WHAT YOU ARE ASKED TO DO: From the listing below, retype exactly the line holding "val <= value.", the line holding "exists val. split; [|split].", and the lines between them; skip everything else.

[Start of section]

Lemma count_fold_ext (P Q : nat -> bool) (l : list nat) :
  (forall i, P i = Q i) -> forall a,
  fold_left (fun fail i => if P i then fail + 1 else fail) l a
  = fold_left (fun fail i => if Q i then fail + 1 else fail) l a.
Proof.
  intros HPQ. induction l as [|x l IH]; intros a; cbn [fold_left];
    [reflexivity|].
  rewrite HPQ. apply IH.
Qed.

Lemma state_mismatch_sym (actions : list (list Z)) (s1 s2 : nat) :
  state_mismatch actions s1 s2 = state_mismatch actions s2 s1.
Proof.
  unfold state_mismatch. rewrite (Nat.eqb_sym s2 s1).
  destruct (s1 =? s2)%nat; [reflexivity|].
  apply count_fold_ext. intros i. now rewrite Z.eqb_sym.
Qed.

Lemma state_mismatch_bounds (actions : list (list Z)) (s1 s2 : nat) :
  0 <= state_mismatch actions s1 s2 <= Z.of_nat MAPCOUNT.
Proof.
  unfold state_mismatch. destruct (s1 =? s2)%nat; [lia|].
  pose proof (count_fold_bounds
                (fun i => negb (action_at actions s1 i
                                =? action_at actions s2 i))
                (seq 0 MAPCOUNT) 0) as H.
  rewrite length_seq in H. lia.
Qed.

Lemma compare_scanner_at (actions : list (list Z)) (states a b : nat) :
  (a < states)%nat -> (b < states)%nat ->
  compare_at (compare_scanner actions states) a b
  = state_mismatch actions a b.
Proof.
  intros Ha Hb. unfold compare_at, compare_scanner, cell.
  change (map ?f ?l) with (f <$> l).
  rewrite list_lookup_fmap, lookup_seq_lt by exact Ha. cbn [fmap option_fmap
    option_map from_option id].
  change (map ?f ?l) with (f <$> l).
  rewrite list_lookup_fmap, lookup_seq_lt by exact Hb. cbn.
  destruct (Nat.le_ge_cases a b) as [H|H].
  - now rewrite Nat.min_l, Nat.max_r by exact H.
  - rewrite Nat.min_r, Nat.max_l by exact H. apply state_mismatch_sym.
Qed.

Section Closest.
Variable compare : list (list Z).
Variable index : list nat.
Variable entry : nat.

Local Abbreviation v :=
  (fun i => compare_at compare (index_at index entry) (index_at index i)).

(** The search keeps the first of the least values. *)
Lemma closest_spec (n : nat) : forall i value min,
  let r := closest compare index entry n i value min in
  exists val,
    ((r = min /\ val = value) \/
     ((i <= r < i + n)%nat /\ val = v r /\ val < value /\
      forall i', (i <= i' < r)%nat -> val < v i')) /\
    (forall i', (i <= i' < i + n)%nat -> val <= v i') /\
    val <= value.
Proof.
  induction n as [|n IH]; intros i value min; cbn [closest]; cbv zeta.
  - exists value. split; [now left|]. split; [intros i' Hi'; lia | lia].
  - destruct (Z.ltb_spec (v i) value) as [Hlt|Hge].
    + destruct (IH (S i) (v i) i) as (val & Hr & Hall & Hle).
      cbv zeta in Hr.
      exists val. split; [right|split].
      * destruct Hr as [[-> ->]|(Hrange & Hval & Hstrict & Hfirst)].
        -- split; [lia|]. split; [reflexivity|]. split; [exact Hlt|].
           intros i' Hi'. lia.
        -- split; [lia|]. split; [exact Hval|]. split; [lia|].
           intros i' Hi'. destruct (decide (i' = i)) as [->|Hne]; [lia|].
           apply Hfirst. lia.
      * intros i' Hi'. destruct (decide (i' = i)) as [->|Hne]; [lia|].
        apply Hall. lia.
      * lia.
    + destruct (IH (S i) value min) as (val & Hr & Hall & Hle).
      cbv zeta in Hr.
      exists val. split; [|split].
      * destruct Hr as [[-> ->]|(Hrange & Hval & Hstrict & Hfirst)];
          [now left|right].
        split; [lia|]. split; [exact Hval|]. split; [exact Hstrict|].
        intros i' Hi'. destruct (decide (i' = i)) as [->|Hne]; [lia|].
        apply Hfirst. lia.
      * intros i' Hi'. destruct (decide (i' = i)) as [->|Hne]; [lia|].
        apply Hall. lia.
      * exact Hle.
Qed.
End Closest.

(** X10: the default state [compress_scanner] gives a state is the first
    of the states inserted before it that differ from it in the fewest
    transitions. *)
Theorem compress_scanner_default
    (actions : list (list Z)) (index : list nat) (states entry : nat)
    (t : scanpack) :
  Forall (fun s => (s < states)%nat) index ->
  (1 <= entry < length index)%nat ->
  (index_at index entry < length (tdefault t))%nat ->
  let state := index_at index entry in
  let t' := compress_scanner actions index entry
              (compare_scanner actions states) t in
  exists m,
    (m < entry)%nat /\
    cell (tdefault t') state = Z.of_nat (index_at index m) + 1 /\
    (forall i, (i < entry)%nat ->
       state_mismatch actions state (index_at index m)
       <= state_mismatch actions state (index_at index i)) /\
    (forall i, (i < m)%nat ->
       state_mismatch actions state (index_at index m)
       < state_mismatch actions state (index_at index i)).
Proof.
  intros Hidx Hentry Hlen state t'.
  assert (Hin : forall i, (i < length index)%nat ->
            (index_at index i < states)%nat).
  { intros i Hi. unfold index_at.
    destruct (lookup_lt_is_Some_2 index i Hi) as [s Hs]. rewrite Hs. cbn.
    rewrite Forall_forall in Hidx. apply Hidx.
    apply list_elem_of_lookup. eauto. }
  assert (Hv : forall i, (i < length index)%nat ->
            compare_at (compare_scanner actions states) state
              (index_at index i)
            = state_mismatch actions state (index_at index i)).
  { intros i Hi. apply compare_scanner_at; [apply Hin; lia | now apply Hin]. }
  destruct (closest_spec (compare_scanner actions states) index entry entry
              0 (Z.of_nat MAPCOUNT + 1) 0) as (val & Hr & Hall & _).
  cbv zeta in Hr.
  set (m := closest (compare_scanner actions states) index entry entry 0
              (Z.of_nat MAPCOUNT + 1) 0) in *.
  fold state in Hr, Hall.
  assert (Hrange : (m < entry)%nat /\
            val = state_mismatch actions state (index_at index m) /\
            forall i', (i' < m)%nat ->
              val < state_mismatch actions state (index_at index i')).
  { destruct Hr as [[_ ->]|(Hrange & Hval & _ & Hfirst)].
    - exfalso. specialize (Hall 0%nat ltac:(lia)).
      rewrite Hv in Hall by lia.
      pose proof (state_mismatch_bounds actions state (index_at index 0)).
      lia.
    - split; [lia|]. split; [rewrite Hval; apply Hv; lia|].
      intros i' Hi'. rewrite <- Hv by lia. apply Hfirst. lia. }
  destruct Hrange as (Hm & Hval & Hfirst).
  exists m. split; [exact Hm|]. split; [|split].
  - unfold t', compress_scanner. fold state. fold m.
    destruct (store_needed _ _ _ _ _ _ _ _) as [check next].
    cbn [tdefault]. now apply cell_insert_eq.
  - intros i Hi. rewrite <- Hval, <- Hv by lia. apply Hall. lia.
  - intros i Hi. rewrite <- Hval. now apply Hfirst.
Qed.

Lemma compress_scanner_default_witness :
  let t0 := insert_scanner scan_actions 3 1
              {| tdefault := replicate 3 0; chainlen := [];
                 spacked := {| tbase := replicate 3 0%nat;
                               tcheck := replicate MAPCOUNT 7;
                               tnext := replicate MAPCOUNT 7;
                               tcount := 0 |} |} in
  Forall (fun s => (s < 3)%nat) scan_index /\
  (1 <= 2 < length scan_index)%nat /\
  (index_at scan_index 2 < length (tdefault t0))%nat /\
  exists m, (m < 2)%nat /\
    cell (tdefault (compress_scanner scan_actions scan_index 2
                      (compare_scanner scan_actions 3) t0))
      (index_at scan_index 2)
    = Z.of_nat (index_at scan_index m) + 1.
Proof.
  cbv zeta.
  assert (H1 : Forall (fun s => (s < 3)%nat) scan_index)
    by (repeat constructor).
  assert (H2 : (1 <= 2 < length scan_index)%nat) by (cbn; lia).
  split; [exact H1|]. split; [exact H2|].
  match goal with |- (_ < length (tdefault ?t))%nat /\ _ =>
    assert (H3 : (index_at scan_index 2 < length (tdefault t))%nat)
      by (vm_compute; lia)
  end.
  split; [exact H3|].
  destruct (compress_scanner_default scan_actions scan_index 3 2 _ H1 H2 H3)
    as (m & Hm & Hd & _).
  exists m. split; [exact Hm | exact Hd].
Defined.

[End of section]

RESPONSE TO THE TASK:
    val <= value.
Proof.
  induction n as [|n IH]; intros i value min; cbn [closest]; cbv zeta.
  - exists value. split; [now left|]. split; [intros i' Hi'; lia | lia].
  - destruct (Z.ltb_spec (v i) value) as [Hlt|Hge].
    + destruct (IH (S i) (v i) i) as (val & Hr & Hall & Hle).
      cbv zeta in Hr.
      exists val. split; [right|split].
      * destruct Hr as [[-> ->]|(Hrange & Hval & Hstrict & Hfirst)].
        -- split; [lia|]. split; [reflexivity|]. split; [exact Hlt|].
           intros i' Hi'. lia.
        -- split; [lia|]. split; [exact Hval|]. split; [lia|].
           intros i' Hi'. destruct (decide (i' = i)) as [->|Hne]; [lia|].
           apply Hfirst. lia.
      * intros i' Hi'. destruct (decide (i' = i)) as [->|Hne]; [lia|].
        apply Hall. lia.
      * lia.
    + destruct (IH (S i) value min) as (val & Hr & Hall & Hle).
      cbv zeta in Hr.
      exists val. split; [|split].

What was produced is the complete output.